Stored items
-- Opening Marker --
(* ===== verification/_CoqProject ===== *)
-Q . S2P
Prelude.v
LinearCode.v
BlockCodes.v
Bptc.v
Rs129.v
BitPacking.v
Crc.v
LateEntry.v
Lfsr.v
Rc4.v
BlockCipher.v
Aes.v
AesModes.v
AesSpec.v
Des.v
DesModes.v
DesSpec.v
Convolution.v
ConvSimd.v
TetraFec.v
TetraChannels.v
TetraRm.v
TetraSpeech.v
NxdnFec.v
NxdnClean.v
NxdnViterbi.v
NxdnChecks.v
R34Viterbi.v
R34List.v
DmrChecks.v
DmrBurst.v
TuneGate.v
CcCandidates.v
TetraConfirm.v
TetraSm.v
P25Patch.v
Records.v
SlashText.v
WordSet.v
AnalogTones.v
ToneSets.v
Receive.v
DmrTrunkSm.v
DmrTrunkLaws.v
DmrTrunkCalls.v
DmrTrunkHunt.v
(* ===== verification/Prelude.v ===== *)
(** * dsd-neo: a verification library

    dsd-neo decodes digital voice radio (P25, DMR, NXDN, TETRA, D-STAR, YSF,
    M17, EDACS and analog FM) and follows calls on trunked systems.  Samples
    are demodulated to dibits ([src/src/dsp]), each protocol turns dibits into
    bursts, corrects and checks them ([src/src/fec], [src/src/protocol],
    [src/src/crypto]), and what the bursts say drives a trunking state machine
    that asks the tuning layer ([src/src/runtime]) to move the receiver.  This
    library models the parts between the soft bits and the tuner where a
    wrong answer is silent: the codes, the checks, the tuning requests, the
    trunking machines and the policies that decide what is heard.

    ** Files and the code they model

    - [Prelude]: bounded loops ([for_]), machine integers ([u8] .. [u64]),
      bit lists, array updates, checks by exhaustion; [Records]: record update
      for the large states; [LinearCode]: linear codes, syndromes and
      decoding radius; [SlashText], [WordSet]: decimal texts, lists separated
      by a slash, sets kept in 64-bit words.
    - Error correction: [BlockCodes] ([fec/fec.c], all tables and decoders),
      [Bptc] ([fec/bptc.c], the product decoders with their passes), [Rs129]
      ([fec/rs-12-9.c]), [LateEntry] ([fec/dmr_late_entry.c]), [R34Viterbi]
      and [R34List] ([protocol/dmr/dmr_34_viterbi.c], [fec/trellis34.c]).
    - Checks and keys: [BitPacking] ([core/util/bit_packing.c]), [Crc]
      ([p25_crc.c], [nxdn_crc.c]), [Lfsr] ([dmr_mi.c], [nxdn_keystream.c],
      [p25_lfsr.c], [nxdn_lfsr.c]), [Rc4] ([crypt-rc4.c]).
    - Block ciphers: [BlockCipher] (the interface, with the modes and the
      Feistel construction over any cipher); [Aes] and [AesModes]
      ([crypto/crypt-aes.c]); [Des] and [DesModes] ([crypto/crypt-des.c]);
      [AesSpec] and [DesSpec] are the two standards, FIPS 197 and FIPS 46,
      written independently of the code.
    - TETRA channel coding ([protocol/tetra/tetra_fec.c] and the block decoders
      of [tetra.c]): [Convolution] (the codes, the encoder, the Viterbi search
      and its theory: optimality, and which errors a code bears, computed along
      the trellis), [ConvSimd] (the SSE2 kernel), [TetraFec] (puncturing,
      interleaving, scrambling, the blocks, speech; definitions),
      [TetraChannels] (what the signalling blocks recover), [TetraSpeech] (what
      the speech decoders recover), [TetraRm] (the Reed-Muller code and the
      access assignment).
    - NXDN channel coding: [NxdnFec] ([protocol/nxdn/nxdn_convolution.c],
      [nxdn_deperm.c] up to the handlers, [nxdn_dcr_utils.c], [trellis_decode]
      of [core/util/dsd_misc.c]; definitions), [NxdnClean] (clean frames),
      [NxdnViterbi] (the decoder M17 shares), [NxdnChecks] (the checks).
    - DMR bursts: [DmrChecks] ([dmr_utils.c]) and [DmrBurst] ([dmr_dburst.c]
      from the information bits to the block handlers, with the confirmed
      block sequence); they call the decoders above.
    - Tuning: [TuneGate] ([runtime/trunk_tuning_hooks.c]): the pool of tuning
      requests, the generation and the gate every received frame passes;
      its Module [Conc] has the unlocked loads as separate steps.
      [CcCandidates] ([runtime/trunk_cc_candidates.c]): the list of control
      channel candidates.
    - Trunking: [TetraConfirm] and [TetraSm] ([protocol/tetra/tetra_confirm.c],
      [tetra_trunk_sm.c]); [DmrTrunkSm] ([protocol/dmr/dmr_trunk_sm.c], the
      definitions), [DmrTrunkLaws] (its invariant and the return destination),
      [DmrTrunkCalls] (how a call is held and left), [DmrTrunkHunt] (the
      search for a control channel and the settling of tunes); [P25Patch]
      ([protocol/p25/p25_patch.c]).
    - Policies: [AnalogTones] and [ToneSets] ([runtime/analog_tones.c]),
      [Receive] ([runtime/receive_policy.c], [core/util/receive.c],
      [core/util/access_code.c]).

    The trunking machines are clients of [TuneGate] and [CcCandidates]: an
    entry point is a function of a [world] that holds the context of the
    machine, the parts of [dsd_state] and [dsd_opts] it uses, the request
    pool and the candidate list, and a log of the calls into parts that are
    not modelled (call records, event log).  What such a part, a clock or the
    configuration answers is a [readings] record given to each entry; the
    tuner is a record of hooks.

    ** What the theorems show

    - Codes: what is sent and hit by the errors the code is made for is
      decoded to what was sent ([Golay_24_12_corrects],
      [BPTC_196x96_corrects], [rs_12_9_corrects_single],
      [late_entry_decode_corrects], [full_link_control_repair],
      [control_burst_delivered]); the soft and list decoders of the rate 3/4
      trellis are optimal against the set of all payloads; CRCs reject every
      burst of their width.
    - TETRA: the soft Viterbi decoder returns the message nearest to the costs;
      the SSE2 kernel agrees with the scalar one bit for bit; signalling blocks
      survive bursts of ten to fourteen bits, speech frames and full-slot
      signalling any one wrong bit; the access assignment is decoded exactly
      within three bits of a codeword.
    - NXDN: on every channel, the two blocks of a FACCH3 or UDCH2 included, a
      clean frame is accepted, and delivered as sent unless the soft decoder's
      guess passed the check first; while no metric can wrap, the Viterbi
      decoders return cheapest paths by their own metric, the metrics of the
      last frame included; the checks detect bursts of their length.  Two
      lemmas record where this falls short: the soft metric charges unsent
      bits, so clean frames can be misread past their check
      ([soft_decoder_misreads_clean_frames]), and metrics that are never
      cleared wrap in time ([wrapped_metrics_misread]).
    - Ciphers: AES and DES are the standards' functions; counter mode counts
      through 128 bits and undoes itself; triple DES with one key is single
      DES.
    - DMR data: no control burst is accepted against its checks in either
      mode; in the strict mode the checked confirmed blocks are consecutive and
      one out of sequence clears what was collected.
    - Tuning: an invariant of every sequence of calls, when the generation
      moves, what a request and a synchronous tune do, and that the four
      unlocked loads of the frame gate, with locked writers between them,
      answer as one atomic question does in a state of the atomic machine.
    - Trunking: an invariant of every interleaving of entry points with the
      rest of the program; a failed tune restores what it staged over, before
      its request is completed; exactly which grants are followed; off a
      call a tick keeps the frequency calls return to; only accepted recent
      voice holds a call, and the tick that leaves a call nothing new is heard
      on is known exactly; successive hunts come round every listed frequency;
      after a tick no tune is waited for past its deadline; settled means
      resolved.
    - The patch table refines a finite map of super groups.
    - Texts and policies: lists of receive identifiers and of tones survive
      being written and read, displays stay in their buffer, searches end
      with the right answer, a DCS signal has exactly two spellings and sets
      are compared by signal.

    ** Bounds and fuel

    Loops of the code with a literal bound are [for_] with that bound or
    structural recursion on it.  Fuel appears where the code's loop has a
    measure: a binary search (the table's length), parsers (the text's
    length), the mapped candidate walk (the length of the list, as in the
    code); each is proved sufficient by the theorem about the loop.  Integers
    are [Z] with the wrap of the C type written where the code can reach it.
    Seconds in [double] are exact nanoseconds; one clock reading per call.

    ** Not modelled

    Signal processing (floating point), drivers, sockets, threads, audio and
    the user interfaces (input and output); third-party code.  Narration,
    NULL arguments and failed allocations are left out of modelled functions.
    The P25 machine, NXDN above its channels, the message bodies of every
    protocol, the vendor
    ciphers, the scanning engine and the call records are not modelled, nor is
    the NEON build of the Viterbi kernel; the manifest lists each part with its
    reason. *)
From Stdlib Require Export ZArith Lia Bool.
From stdpp Require Export base tactics numbers decidable list.

Declare Scope dsd_scope.
Delimit Scope dsd_scope with dsd.
#[global] Open Scope Z_scope.
#[global] Set Default Goal Selector "!".
Create HintDb dsd.

(** Linear arithmetic with quotients and remainders by constants. *)
Ltac divmod := Z.to_euclidean_division_equations; lia.

(** ** C arrays

    A C array of integers is a [list Z].  A read outside the array is undefined
    behaviour in C and gives 0 here; a write outside does nothing.  The theorems
    about a component prove its indexes in range where it matters. *)

Notation "l .[ i ]" := (nth i l 0) (at level 1, left associativity, format "l .[ i ]") : dsd_scope.
Notation "l .[ i <- v ]" := (<[i := v]> l) (at level 1, left associativity, format "l .[ i  <-  v ]") : dsd_scope.
#[global] Open Scope dsd_scope.

(** [for (i = lo; i < hi; i++) s = f(i, s)]. *)
Definition for_ {S : Type} (lo hi : nat) (f : nat -> S -> S) (s : S) : S :=
  fold_left (fun s i => f i s) (seq lo (hi - lo)) s.

Section ForLoop.
Context {S : Type}.
Implicit Types (f : nat -> S -> S) (s : S) (P : nat -> S -> Prop).

Lemma for_nil lo hi f s : (hi <= lo)%nat -> for_ lo hi f s = s.
Proof. intros H. unfold for_. by replace (hi - lo)%nat with O by lia. Qed.

Lemma for_S lo hi f s : (lo <= hi)%nat -> for_ lo (Datatypes.S hi) f s = f hi (for_ lo hi f s).
Proof.
  intros H. unfold for_. replace (Datatypes.S hi - lo)%nat with (Datatypes.S (hi - lo)) by lia.
  rewrite seq_S, fold_left_app. cbn. f_equal. lia.
Qed.

(** Loop invariant rule. *)
Lemma for_ind P lo hi f s :
  (lo <= hi)%nat -> P lo s ->
  (forall i s, (lo <= i < hi)%nat -> P i s -> P (Datatypes.S i) (f i s)) ->
  P hi (for_ lo hi f s).
Proof.
  intros Hle H0 Hstep. induction Hle as [|hi Hle IH].
  - by rewrite for_nil.
  - rewrite for_S by done. apply Hstep; [lia|]. apply IH. intros. apply Hstep; [lia|done].
Qed.

(** An invariant that does not mention the counter. *)
Lemma for_inv (P : S -> Prop) lo hi f s :
  P s -> (forall i s, (lo <= i < hi)%nat -> P s -> P (f i s)) -> P (for_ lo hi f s).
Proof.
  intros H0 Hstep. destruct (decide (lo <= hi)%nat) as [Hle|Hgt].
  - by apply (for_ind (fun _ => P)).
  - rewrite for_nil; [done|lia].
Qed.

Lemma for_ext lo hi f g s :
  (forall i s, (lo <= i < hi)%nat -> f i s = g i s) -> for_ lo hi f s = for_ lo hi g s.
Proof.
  intros H. destruct (decide (lo <= hi)%nat) as [Hle|Hgt].
  - induction Hle as [|hi Hle IH]; [by rewrite !for_nil|].
    rewrite !for_S by done. rewrite IH by (intros; apply H; lia). apply H. lia.
  - rewrite !for_nil by lia. done.
Qed.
-- Closing Marker --
■ THE TASK
Report each line above containing the string "that".

■ TASK RESPONSE
    that asks the tuning layer ([src/src/runtime]) to move the receiver.  This
    trunking machines and the policies that decide what is heard.
    entry point is a function of a [world] that holds the context of the
    pool and the candidate list, and a log of the calls into parts that are
      ([soft_decoder_misreads_clean_frames]), and metrics that are never
      moves, what a request and a synchronous tune do, and that the four
      voice holds a call, and the tick that leaves a call nothing new is heard
    Loops of the code with a literal bound are [for_] with that bound or
(** An invariant that does not mention the counter. *)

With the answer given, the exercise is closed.